**WORK TO COMPLETE:** Please set down exactly the lines of the listing below from the line containing "Import ListNotations." through the line containing "Module PyStr.", both lines included, leaving out all other lines.

**RAW DATA:**
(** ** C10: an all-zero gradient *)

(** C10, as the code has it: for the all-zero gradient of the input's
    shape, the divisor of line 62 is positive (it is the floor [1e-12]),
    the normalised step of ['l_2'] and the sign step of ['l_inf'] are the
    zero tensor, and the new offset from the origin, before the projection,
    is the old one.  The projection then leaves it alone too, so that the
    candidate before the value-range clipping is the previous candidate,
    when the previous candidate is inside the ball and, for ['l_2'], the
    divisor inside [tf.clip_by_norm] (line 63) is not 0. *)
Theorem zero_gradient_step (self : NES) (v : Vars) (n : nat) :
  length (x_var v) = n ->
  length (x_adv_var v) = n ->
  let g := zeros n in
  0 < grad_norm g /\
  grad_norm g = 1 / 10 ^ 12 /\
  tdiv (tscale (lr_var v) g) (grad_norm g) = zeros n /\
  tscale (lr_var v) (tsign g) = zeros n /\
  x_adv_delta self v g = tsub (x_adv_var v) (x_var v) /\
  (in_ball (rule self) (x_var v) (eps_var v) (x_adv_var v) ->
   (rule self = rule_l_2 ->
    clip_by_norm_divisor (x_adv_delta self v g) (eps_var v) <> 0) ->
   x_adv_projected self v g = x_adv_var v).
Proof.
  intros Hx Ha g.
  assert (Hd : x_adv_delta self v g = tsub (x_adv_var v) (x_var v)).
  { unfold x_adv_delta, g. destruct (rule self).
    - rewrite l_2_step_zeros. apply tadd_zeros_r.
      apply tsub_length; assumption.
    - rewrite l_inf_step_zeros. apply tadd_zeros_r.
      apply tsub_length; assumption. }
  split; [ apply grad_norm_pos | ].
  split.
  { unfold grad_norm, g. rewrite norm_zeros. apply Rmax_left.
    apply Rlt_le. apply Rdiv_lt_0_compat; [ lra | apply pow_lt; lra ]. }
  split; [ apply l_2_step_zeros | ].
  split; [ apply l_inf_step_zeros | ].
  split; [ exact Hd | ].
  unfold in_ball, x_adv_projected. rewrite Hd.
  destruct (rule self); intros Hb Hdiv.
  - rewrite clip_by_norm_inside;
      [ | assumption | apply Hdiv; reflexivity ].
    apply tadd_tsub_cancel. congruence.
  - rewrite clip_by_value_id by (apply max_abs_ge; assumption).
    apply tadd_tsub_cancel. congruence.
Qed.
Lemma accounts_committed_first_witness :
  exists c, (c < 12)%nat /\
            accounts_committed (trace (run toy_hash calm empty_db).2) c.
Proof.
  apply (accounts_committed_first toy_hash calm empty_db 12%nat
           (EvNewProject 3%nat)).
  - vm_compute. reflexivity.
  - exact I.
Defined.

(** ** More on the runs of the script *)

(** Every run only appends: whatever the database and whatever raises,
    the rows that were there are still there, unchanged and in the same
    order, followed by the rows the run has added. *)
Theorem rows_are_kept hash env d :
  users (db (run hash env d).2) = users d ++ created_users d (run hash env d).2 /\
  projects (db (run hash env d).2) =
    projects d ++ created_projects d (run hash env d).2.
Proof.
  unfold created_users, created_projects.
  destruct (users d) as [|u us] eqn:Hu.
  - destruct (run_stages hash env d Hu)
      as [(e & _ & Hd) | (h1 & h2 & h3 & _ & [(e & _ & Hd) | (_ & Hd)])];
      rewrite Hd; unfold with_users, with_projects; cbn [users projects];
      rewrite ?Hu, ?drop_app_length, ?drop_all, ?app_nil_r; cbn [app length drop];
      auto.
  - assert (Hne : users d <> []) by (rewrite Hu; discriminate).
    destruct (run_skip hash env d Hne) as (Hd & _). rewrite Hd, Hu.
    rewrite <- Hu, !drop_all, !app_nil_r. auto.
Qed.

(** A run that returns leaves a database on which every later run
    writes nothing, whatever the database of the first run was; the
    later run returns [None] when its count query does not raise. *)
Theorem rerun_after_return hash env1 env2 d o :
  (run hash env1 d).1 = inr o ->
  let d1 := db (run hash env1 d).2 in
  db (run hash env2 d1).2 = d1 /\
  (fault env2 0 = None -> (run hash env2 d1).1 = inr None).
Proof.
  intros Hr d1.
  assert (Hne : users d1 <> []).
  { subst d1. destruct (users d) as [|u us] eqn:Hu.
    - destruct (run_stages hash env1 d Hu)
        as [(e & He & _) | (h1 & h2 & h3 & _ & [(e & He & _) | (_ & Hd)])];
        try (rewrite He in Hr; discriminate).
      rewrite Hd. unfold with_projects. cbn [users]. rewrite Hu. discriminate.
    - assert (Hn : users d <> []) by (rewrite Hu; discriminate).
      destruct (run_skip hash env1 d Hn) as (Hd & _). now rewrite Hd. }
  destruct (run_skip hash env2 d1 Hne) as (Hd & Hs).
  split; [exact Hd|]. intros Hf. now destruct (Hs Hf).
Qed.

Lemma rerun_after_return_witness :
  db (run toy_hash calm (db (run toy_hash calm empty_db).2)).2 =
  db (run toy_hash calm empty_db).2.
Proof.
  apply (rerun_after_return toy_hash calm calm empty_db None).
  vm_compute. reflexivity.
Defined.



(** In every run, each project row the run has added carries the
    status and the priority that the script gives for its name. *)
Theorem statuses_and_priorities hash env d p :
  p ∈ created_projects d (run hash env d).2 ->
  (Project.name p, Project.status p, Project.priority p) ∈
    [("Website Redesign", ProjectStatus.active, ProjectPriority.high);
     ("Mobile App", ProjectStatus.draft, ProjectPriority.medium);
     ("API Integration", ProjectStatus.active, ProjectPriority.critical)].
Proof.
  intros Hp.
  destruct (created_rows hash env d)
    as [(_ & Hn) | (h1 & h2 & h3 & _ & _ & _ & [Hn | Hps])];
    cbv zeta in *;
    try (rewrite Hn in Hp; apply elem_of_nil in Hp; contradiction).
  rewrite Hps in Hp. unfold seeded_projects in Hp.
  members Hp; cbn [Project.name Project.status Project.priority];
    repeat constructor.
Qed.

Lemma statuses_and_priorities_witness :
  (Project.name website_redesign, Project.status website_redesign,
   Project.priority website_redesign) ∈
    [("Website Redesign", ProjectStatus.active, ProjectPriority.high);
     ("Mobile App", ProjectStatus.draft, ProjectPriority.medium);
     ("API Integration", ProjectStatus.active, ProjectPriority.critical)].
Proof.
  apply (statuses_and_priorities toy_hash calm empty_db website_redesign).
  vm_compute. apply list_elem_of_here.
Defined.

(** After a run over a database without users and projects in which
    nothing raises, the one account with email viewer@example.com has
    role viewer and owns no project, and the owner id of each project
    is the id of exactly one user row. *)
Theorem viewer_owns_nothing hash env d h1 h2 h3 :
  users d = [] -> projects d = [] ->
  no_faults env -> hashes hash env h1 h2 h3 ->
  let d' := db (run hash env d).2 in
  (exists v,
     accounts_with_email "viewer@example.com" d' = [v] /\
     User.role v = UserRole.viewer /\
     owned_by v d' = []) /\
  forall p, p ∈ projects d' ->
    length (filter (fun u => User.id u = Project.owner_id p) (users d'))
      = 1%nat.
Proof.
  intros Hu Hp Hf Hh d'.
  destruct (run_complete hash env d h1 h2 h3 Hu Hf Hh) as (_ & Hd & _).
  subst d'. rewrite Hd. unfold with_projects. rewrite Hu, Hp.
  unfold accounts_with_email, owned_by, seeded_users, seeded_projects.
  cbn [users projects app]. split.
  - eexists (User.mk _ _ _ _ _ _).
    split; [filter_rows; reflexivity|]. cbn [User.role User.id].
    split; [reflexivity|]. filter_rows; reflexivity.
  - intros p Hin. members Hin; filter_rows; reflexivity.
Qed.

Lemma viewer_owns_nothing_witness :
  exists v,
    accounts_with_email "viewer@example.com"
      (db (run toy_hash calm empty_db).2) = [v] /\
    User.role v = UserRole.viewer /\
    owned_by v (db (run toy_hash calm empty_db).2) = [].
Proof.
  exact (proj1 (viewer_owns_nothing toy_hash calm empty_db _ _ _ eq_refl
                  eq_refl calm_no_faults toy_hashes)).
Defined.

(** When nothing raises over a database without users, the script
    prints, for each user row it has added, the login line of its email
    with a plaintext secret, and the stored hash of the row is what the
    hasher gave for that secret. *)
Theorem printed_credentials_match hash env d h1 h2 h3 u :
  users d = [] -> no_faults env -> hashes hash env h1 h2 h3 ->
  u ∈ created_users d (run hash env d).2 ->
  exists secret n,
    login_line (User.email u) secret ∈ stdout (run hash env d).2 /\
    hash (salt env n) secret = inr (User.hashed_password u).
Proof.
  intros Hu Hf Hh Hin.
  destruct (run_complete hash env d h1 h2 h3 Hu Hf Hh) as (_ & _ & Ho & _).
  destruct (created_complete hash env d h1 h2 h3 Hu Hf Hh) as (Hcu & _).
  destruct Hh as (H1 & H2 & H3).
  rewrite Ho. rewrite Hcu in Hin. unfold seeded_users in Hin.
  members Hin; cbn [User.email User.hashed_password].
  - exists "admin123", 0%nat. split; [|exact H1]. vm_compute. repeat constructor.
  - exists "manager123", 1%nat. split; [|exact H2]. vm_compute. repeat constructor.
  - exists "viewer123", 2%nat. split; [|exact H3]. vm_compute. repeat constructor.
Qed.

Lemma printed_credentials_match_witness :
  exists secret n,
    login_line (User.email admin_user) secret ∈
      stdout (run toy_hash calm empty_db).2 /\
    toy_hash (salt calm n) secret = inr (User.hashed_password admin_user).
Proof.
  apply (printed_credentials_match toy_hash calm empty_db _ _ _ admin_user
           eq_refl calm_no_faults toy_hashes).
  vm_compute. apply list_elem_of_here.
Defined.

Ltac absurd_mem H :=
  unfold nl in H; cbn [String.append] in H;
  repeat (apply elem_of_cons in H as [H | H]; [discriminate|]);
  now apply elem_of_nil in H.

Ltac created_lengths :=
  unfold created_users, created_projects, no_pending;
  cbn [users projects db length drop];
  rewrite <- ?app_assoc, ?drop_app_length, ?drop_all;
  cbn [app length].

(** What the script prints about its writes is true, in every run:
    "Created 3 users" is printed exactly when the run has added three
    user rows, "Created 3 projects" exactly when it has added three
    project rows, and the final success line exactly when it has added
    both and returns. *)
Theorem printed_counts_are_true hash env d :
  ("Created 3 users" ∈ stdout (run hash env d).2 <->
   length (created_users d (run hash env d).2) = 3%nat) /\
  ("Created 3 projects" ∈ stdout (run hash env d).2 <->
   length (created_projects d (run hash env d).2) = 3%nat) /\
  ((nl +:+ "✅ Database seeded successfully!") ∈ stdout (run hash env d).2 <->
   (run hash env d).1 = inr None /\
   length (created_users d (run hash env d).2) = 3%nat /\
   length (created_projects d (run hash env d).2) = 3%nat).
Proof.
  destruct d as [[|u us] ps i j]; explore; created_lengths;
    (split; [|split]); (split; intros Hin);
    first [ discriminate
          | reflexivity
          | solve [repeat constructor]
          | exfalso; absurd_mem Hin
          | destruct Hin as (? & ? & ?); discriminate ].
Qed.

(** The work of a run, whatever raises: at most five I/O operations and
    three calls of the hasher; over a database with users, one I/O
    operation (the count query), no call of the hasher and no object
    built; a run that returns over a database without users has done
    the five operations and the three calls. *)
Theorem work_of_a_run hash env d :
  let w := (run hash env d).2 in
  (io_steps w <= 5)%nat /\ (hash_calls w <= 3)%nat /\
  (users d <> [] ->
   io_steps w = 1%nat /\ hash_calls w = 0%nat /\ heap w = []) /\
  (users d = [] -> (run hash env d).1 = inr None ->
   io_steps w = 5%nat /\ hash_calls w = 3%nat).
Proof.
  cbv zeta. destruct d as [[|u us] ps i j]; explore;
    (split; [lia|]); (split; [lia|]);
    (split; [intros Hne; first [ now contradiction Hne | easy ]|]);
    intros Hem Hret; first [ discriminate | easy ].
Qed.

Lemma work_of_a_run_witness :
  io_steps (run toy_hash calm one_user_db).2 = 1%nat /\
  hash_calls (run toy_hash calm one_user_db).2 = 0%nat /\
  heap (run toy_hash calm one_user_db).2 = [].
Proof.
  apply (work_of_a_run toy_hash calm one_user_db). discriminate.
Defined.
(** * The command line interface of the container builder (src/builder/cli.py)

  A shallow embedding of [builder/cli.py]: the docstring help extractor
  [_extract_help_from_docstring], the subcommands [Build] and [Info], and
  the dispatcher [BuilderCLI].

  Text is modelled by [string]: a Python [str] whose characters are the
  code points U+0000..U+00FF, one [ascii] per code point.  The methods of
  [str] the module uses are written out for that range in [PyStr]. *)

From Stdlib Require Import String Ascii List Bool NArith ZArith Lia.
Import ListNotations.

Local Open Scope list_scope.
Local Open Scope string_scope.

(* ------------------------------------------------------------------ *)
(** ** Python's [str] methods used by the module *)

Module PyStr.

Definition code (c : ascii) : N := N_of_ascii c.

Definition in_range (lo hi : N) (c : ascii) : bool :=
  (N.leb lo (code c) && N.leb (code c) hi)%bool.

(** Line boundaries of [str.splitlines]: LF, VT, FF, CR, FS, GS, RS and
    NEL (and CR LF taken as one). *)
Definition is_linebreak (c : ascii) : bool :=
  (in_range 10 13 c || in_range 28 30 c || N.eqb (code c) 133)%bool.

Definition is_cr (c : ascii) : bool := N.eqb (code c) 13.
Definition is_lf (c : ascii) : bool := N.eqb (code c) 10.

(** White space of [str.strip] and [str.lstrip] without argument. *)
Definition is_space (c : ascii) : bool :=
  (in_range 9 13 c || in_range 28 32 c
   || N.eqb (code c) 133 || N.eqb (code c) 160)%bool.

**OUTPUT FOR THIS TASK:**
Import ListNotations.

Local Open Scope list_scope.
Local Open Scope string_scope.

(* ------------------------------------------------------------------ *)
(** ** Python's [str] methods used by the module *)

Module PyStr.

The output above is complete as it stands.